[Collected data entries]
■ ■ ■ ■ ■ ■ ■
(* ===== verification/FsOps.v ===== *)
(** * Objects of one storage: [internal/op/fs.go], [internal/model/obj.go]

    Listing, finding, linking and changing the objects of a mounted storage,
    over the interface of its driver.  Listings are cached as Go slices: the
    arrays they share are part of the state, since the cache is updated in
    place and a sort is started a minute later on the slice it was given.
    Calls run one after the other; [singleflight] is then the plain call, and
    the update hook of the search index, which runs on its own, is left out. *)

From S2P Require Import Prelude GoStrings Errs Store Paths Users Accounts Storage.

Local Open Scope Z_scope.

(** ** Objects: [internal/model/object.go], [obj.go] *)

(** The hashes, the creation time and the thumbnail are not used here. *)
Record Object := {
  o_ID : gostr;
  o_Path : gostr;
  o_Name : gostr;
  o_Size : Z;
  o_Modified : Z;
  o_IsFolder : bool;
}.

#[export] Instance Object_eq_dec : EqDecision Object.
Proof. solve_decision. Defined.

Inductive Obj :=
  | Raw (o : Object)
  | ObjWrapName (name : gostr) (o : Obj).

#[export] Instance Obj_eq_dec : EqDecision Obj.
Proof. solve_decision. Defined.

Fixpoint raw (o : Obj) : Object := match o with Raw o => o | ObjWrapName _ o => raw o end.

Definition GetName (o : Obj) : gostr := match o with Raw o => o_Name o | ObjWrapName name _ => name end.
Definition GetSize (o : Obj) : Z := o_Size (raw o).
Definition GetPath (o : Obj) : gostr := o_Path (raw o).
Definition IsDir (o : Obj) : bool := o_IsFolder (raw o).
Definition UnwrapObj (o : Obj) : Obj := match o with Raw _ => o | ObjWrapName _ o => o end.

(** Only a bare [Object] has [SetPath]. *)
Definition SetPath (p : gostr) (o : Obj) : Obj :=
  match o with
  | Raw o => Raw {| o_ID := o_ID o; o_Path := p; o_Name := o_Name o; o_Size := o_Size o;
                    o_Modified := o_Modified o; o_IsFolder := o_IsFolder o |}
  | ObjWrapName _ _ => o
  end.

Definition can_SetPath (o : Obj) : bool := match o with Raw _ => true | ObjWrapName _ _ => false end.

(** [strings.ReplaceAll] of a string that is not empty: [skip] bytes of a match
    are still to be dropped. *)
Fixpoint replace_all (c : ascii) (old new : gostr) (skip : nat) (s : gostr) : gostr :=
  match s with
  | [] => []
  | d :: s' =>
      match skip with
      | S k => replace_all c old new k s'
      | O => if HasPrefix s (c :: old) then new ++ replace_all c old new (length old) s'
             else d :: replace_all c old new 0 s'
      end
  end.

(** [strings.Replace] of the first occurrence. *)
Definition replace_first (s old new : gostr) : gostr :=
  let i := Index s old in
  if i <? 0 then s else take (Z.to_nat i) s ++ new ++ drop (Z.to_nat i + length old) s.

(** The entries of [conf.FilenameCharMap], in the order the map is walked. *)
Definition char_map := list (ascii * gostr * gostr).

Definition MappingName (m : char_map) (name : gostr) : gostr :=
  fold_left (λ name '(c, old, new), replace_all c old new 0 name) m name.

Definition WrapObjName (m : char_map) (o : Obj) : Obj := ObjWrapName (MappingName m (GetName o)) o.

(** *** Sorting *)

(** [sort.Slice], which is not stable, and [natural.Less]. *)
Class SortLib := {
  sort_Slice : ∀ {A}, (A → A → bool) → list A → list A;
  natural_Less : gostr → gostr → bool;
}.
Class SortLaws `{SL : SortLib} : Prop := { sort_Slice_perm A less (l : list A) : sort_Slice less l ≡ₚ l }.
■ ■ ■ ■ ■ ■ ■
Print the line containing "fold_left (λ name", then every line after it through the last line of the records, each exactly as written; nothing else belongs in the answer.

  fold_left (λ name '(c, old, new), replace_all c old new 0 name) m name.

Definition WrapObjName (m : char_map) (o : Obj) : Obj := ObjWrapName (MappingName m (GetName o)) o.

(** *** Sorting *)

(** [sort.Slice], which is not stable, and [natural.Less]. *)
Class SortLib := {
  sort_Slice : ∀ {A}, (A → A → bool) → list A → list A;
  natural_Less : gostr → gostr → bool;
}.
Class SortLaws `{SL : SortLib} : Prop := { sort_Slice_perm A less (l : list A) : sort_Slice less l ≡ₚ l }.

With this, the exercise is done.